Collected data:
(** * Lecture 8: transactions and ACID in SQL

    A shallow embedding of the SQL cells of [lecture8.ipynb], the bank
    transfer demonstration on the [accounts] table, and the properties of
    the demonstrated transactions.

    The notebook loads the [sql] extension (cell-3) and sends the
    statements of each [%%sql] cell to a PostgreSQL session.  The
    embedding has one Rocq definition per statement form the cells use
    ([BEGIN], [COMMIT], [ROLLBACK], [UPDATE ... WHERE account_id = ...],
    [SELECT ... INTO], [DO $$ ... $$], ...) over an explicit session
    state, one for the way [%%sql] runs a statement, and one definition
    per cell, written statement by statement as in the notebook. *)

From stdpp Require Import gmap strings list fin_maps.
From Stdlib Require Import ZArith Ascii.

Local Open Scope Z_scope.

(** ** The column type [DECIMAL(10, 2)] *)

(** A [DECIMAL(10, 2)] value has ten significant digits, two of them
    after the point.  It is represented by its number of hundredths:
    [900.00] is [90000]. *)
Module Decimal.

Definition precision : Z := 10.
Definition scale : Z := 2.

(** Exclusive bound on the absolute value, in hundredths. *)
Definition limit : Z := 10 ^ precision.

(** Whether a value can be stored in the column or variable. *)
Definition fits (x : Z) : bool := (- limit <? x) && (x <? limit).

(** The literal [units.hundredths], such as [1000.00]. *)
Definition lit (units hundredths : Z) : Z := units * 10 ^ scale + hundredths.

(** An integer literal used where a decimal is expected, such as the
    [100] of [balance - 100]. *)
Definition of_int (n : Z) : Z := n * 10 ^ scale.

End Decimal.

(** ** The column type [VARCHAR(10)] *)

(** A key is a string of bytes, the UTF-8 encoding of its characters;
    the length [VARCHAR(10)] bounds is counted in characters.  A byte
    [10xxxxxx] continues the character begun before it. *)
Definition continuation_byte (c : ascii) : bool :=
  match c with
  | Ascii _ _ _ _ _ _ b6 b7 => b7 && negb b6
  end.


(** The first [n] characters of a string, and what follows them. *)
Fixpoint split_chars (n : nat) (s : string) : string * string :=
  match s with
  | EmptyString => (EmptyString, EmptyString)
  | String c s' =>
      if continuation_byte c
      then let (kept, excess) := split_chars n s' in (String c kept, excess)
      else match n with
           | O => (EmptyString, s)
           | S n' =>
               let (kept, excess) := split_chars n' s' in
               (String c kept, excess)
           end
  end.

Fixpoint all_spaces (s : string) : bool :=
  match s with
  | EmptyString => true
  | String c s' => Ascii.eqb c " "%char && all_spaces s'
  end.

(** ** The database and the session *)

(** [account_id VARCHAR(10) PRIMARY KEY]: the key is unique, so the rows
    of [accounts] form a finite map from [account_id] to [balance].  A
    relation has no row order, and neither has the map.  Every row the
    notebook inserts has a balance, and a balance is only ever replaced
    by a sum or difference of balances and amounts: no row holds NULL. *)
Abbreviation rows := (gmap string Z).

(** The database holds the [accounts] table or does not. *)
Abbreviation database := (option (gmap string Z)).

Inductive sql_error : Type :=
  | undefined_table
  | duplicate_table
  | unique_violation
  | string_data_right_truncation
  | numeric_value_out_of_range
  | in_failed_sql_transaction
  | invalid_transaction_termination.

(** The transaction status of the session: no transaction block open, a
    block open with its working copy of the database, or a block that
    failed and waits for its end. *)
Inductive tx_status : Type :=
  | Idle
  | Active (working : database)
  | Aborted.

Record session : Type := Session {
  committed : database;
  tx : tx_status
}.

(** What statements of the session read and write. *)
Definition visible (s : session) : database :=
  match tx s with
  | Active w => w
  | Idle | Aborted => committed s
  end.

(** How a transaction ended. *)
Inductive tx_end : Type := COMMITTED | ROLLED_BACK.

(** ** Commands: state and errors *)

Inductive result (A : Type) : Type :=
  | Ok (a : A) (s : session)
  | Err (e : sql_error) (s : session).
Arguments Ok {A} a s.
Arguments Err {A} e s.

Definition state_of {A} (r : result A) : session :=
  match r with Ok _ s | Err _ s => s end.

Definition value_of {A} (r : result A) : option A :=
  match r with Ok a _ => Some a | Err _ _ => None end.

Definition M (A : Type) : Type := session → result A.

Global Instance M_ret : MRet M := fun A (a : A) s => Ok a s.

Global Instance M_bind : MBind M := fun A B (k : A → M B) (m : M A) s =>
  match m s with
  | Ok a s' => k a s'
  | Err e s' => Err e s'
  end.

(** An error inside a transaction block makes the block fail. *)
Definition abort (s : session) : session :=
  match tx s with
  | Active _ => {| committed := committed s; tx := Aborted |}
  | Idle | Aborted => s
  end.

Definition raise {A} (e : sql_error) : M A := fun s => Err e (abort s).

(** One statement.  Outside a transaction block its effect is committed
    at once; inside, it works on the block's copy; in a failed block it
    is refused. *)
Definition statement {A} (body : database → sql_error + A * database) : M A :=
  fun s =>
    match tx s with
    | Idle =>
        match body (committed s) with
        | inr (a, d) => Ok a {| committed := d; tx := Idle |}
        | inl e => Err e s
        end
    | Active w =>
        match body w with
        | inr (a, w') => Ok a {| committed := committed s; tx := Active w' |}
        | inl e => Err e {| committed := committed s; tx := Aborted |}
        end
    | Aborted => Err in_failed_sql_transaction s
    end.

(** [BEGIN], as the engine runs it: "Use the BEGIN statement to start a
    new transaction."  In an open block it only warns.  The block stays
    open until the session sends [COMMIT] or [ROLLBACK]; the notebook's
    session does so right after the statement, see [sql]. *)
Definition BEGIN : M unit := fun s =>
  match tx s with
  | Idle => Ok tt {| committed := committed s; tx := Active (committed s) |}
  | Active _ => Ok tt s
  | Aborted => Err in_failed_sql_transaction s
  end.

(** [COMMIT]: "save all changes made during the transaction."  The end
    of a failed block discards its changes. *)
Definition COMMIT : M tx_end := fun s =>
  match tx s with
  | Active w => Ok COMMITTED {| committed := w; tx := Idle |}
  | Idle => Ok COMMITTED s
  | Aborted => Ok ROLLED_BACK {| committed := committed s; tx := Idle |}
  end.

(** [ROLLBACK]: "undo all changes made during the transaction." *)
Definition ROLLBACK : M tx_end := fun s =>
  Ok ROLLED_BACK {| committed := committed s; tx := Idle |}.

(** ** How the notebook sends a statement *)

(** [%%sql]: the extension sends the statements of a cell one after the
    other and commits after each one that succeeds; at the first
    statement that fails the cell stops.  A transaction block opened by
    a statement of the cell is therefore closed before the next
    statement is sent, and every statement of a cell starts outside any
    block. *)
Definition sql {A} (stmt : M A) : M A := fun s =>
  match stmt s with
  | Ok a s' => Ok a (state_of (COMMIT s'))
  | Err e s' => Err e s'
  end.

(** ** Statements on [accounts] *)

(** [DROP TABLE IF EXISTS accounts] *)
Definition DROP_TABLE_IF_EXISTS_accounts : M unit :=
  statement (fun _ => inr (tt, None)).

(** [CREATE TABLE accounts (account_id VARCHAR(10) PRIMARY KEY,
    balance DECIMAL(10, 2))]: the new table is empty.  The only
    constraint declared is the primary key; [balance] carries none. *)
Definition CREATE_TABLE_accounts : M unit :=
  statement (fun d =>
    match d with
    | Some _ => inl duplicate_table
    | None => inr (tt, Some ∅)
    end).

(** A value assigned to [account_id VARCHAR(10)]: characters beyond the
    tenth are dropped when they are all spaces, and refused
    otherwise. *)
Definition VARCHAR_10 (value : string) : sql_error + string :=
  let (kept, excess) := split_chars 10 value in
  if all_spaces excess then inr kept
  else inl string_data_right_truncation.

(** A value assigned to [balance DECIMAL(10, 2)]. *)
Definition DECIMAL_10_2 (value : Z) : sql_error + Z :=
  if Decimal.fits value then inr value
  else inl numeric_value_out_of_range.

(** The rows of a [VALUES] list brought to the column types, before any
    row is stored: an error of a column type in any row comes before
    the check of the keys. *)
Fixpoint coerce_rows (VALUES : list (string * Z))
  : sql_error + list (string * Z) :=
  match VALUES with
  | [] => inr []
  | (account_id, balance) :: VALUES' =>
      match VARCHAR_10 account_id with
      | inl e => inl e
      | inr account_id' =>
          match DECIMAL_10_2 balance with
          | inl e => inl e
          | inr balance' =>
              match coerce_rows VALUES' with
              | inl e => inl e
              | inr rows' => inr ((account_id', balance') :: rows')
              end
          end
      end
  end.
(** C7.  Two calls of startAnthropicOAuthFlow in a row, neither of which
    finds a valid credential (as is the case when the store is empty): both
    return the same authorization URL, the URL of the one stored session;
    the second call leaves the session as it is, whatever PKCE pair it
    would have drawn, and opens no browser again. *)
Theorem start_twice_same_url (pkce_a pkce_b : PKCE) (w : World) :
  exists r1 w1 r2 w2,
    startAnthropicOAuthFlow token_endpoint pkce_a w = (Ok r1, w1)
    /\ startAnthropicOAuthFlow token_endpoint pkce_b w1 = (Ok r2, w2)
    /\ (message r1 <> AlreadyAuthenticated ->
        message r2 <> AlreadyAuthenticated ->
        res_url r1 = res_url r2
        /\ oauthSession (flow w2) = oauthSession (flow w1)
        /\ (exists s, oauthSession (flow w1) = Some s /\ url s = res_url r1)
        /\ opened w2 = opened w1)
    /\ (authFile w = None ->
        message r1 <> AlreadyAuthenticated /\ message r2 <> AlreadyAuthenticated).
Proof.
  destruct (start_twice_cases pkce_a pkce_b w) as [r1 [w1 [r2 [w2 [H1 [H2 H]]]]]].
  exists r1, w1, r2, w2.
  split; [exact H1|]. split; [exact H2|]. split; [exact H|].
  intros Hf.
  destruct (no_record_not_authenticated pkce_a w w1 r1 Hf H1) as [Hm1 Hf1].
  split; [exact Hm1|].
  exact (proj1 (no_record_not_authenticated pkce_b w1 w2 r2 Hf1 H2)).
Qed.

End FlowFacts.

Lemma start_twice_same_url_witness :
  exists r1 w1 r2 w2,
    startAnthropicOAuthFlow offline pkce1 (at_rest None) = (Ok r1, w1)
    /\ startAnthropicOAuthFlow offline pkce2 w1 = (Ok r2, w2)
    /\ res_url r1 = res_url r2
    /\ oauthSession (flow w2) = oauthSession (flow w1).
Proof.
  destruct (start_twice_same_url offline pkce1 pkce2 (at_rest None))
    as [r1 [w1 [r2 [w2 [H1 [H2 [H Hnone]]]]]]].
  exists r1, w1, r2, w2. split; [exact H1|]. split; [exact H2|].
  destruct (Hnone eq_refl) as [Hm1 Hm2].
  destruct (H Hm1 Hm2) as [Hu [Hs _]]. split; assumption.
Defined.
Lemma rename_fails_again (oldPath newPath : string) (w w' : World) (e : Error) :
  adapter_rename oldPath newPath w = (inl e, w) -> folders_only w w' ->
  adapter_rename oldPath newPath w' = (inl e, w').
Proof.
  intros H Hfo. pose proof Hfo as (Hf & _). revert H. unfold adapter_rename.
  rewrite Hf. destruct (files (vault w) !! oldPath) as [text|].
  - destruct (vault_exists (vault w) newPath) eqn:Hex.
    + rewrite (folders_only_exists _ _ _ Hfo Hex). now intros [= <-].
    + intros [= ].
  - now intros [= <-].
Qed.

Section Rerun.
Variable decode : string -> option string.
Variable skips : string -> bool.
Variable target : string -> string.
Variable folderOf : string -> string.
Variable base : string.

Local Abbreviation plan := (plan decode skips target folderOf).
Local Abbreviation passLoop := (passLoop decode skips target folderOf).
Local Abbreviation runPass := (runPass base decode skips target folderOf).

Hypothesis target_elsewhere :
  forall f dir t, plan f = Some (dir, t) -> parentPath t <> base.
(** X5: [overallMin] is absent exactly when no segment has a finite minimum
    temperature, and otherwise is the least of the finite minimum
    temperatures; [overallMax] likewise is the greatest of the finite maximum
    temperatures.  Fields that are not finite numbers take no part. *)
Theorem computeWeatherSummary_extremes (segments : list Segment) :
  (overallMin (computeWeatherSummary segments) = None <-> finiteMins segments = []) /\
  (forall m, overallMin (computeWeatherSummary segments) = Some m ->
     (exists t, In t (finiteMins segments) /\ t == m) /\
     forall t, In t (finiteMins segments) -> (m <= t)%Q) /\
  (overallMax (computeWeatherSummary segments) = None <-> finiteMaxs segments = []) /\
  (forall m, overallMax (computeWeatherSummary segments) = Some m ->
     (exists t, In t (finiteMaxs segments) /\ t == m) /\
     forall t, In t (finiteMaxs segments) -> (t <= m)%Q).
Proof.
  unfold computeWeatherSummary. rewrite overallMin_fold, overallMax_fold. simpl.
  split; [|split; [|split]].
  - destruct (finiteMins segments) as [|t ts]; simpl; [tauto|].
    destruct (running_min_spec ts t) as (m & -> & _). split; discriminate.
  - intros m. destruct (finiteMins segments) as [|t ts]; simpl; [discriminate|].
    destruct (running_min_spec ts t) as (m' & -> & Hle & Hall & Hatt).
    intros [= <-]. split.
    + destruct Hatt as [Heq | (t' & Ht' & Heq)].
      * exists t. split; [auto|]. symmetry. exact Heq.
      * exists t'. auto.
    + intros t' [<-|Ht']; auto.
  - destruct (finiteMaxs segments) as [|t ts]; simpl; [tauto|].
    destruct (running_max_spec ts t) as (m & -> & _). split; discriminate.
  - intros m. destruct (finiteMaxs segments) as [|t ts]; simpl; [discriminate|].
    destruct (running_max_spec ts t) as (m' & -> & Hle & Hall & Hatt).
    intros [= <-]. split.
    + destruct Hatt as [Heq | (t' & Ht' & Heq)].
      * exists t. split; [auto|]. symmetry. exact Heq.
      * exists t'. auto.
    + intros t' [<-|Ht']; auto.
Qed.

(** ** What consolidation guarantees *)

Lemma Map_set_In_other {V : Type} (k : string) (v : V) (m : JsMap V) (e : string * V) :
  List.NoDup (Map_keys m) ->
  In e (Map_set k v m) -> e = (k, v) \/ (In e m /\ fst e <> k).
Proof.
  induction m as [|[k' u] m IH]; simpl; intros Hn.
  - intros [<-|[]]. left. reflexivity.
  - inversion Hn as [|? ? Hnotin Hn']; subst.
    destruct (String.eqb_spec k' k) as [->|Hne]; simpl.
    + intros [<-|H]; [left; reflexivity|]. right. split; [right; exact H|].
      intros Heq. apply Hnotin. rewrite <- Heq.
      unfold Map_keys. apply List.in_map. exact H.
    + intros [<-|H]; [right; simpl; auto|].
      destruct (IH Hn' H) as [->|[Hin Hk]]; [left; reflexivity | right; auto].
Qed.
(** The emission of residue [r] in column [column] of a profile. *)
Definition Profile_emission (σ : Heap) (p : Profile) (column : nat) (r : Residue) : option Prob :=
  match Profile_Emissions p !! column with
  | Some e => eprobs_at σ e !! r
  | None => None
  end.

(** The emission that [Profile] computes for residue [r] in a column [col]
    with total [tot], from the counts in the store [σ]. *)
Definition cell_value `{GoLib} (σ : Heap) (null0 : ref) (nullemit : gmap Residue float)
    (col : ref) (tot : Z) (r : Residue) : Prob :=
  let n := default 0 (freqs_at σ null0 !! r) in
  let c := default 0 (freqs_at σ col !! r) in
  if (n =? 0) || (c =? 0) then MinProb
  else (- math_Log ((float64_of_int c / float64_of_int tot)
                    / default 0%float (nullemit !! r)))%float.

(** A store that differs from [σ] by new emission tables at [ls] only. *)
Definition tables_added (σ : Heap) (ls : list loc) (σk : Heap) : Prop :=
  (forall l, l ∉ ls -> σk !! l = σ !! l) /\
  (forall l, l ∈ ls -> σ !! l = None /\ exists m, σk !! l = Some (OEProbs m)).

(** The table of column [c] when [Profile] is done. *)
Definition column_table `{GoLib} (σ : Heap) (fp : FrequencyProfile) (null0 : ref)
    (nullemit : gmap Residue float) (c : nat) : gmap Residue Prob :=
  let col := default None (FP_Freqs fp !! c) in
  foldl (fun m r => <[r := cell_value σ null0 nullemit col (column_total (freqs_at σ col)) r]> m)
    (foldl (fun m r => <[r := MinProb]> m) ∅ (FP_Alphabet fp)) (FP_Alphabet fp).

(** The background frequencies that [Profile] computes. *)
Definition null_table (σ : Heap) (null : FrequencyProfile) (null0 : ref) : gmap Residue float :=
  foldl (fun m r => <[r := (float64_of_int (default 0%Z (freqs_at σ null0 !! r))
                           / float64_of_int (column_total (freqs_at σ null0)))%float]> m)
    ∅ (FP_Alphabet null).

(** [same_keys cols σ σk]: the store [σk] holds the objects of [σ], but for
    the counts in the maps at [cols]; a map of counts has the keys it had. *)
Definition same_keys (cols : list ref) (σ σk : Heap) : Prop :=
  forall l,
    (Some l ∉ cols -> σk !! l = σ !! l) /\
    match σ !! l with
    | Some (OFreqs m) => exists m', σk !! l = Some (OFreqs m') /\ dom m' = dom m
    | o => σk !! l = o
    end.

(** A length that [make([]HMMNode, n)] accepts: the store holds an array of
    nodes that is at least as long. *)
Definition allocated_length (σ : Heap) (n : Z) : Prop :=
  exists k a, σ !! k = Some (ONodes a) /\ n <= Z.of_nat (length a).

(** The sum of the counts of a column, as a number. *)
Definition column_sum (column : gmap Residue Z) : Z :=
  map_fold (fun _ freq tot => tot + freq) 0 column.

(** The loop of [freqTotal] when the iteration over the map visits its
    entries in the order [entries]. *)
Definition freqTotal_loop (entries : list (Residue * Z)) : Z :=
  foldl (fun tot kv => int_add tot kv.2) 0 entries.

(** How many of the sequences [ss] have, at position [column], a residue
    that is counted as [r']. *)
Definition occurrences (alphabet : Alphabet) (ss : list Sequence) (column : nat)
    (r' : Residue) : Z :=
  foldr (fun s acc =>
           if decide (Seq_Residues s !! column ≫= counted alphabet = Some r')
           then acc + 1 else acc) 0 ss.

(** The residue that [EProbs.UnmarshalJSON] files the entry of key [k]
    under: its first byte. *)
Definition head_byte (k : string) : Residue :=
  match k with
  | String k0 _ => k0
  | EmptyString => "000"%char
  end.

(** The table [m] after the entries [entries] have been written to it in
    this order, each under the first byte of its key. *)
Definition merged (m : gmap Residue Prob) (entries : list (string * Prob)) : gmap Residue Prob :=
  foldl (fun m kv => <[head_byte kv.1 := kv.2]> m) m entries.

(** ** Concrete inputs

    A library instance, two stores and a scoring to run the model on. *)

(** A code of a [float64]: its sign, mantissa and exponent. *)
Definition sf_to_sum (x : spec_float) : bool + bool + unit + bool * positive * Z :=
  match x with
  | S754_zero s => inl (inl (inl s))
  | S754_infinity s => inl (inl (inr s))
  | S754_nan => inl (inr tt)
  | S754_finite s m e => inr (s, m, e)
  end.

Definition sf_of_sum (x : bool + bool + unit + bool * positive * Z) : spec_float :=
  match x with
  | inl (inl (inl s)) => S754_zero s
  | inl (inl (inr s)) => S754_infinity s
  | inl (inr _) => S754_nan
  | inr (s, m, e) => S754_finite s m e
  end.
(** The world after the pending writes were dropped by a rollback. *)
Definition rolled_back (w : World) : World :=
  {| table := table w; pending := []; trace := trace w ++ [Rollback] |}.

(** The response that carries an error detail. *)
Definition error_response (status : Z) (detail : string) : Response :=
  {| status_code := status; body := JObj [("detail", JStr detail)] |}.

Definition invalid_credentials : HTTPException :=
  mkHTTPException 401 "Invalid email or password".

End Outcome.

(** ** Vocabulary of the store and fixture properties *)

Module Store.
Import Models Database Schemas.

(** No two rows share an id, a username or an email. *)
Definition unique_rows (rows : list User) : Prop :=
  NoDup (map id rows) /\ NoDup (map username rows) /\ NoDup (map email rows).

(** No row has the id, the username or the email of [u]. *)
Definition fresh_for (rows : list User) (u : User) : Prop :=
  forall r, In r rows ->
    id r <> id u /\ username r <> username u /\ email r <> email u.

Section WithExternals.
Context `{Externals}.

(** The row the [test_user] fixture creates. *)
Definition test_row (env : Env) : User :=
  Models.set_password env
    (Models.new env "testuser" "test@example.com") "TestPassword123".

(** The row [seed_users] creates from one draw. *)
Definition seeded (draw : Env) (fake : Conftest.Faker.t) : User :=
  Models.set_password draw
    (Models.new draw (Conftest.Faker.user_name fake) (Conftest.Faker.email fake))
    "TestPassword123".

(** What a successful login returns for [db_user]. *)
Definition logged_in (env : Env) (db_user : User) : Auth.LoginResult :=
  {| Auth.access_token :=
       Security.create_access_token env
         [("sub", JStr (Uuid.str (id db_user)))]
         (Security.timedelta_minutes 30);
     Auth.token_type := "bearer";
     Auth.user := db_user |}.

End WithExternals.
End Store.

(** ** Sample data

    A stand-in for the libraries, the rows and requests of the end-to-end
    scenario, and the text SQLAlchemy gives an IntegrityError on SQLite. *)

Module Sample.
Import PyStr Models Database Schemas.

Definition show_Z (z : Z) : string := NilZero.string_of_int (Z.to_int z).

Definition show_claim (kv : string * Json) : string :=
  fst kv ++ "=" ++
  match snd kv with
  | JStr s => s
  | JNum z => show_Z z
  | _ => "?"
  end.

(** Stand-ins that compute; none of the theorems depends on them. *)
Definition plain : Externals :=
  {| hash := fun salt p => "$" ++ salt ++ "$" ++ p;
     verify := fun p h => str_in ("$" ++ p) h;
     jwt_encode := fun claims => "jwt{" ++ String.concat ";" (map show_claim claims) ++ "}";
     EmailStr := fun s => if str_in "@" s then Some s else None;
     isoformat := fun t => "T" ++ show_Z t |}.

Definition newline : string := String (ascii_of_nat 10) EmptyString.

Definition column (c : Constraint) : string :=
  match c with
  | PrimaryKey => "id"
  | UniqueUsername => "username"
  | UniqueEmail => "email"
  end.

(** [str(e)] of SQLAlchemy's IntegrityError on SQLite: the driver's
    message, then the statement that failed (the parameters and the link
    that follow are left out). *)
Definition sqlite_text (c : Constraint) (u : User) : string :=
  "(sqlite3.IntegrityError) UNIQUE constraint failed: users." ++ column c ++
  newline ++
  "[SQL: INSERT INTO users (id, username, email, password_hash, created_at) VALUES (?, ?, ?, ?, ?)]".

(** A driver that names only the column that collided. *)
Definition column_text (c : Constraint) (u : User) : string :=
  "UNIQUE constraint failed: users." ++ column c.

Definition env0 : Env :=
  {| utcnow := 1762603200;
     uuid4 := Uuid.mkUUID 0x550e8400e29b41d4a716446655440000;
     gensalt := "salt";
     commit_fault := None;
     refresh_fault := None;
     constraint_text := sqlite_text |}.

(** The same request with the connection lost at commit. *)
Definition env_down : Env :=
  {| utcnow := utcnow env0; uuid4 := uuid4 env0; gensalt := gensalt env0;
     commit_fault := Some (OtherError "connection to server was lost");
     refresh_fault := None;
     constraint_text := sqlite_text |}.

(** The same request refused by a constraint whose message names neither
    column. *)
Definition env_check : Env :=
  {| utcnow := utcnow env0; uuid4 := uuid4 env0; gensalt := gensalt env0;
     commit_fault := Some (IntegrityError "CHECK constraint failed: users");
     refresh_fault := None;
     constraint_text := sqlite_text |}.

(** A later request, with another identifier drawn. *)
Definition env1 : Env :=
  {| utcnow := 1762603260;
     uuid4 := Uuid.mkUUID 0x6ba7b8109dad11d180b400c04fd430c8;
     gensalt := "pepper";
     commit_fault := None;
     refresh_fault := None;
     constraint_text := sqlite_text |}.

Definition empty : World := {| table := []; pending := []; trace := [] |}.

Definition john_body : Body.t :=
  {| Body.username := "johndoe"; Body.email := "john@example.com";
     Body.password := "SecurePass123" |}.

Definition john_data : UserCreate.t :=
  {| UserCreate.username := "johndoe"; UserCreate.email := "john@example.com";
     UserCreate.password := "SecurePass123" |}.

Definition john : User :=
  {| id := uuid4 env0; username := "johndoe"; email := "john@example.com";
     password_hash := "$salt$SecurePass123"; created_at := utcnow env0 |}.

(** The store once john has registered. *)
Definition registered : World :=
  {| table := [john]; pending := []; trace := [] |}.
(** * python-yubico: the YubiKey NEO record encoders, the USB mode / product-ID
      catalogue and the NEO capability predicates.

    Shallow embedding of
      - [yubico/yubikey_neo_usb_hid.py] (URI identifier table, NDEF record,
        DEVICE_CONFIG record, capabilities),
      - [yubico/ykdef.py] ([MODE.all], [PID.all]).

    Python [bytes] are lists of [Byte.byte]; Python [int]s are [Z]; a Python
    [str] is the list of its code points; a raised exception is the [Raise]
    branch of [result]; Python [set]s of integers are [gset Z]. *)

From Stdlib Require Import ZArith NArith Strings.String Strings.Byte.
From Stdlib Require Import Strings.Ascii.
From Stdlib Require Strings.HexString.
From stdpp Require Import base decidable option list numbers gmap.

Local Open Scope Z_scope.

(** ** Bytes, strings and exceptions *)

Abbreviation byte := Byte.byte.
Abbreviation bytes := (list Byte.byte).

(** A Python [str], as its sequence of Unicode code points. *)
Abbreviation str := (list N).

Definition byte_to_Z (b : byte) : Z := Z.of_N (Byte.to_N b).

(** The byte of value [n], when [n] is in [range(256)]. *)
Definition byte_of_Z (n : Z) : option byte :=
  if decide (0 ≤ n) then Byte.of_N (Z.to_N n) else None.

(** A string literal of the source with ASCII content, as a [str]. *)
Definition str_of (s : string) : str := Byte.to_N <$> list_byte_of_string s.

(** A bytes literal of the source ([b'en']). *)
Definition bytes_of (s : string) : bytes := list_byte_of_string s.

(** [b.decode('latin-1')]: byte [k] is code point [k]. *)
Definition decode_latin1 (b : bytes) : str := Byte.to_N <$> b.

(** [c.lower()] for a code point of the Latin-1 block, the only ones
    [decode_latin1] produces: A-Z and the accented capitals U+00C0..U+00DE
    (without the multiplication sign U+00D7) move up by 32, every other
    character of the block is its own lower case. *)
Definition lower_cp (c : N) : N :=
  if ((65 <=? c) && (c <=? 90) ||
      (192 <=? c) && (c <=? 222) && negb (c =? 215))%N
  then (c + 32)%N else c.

- _Goal of the exercise_: Among the lines of the data, which ones contain the word "UserCreate"? Show them.

- _Output_:
Definition john_data : UserCreate.t :=
  {| UserCreate.username := "johndoe"; UserCreate.email := "john@example.com";
     UserCreate.password := "SecurePass123" |}.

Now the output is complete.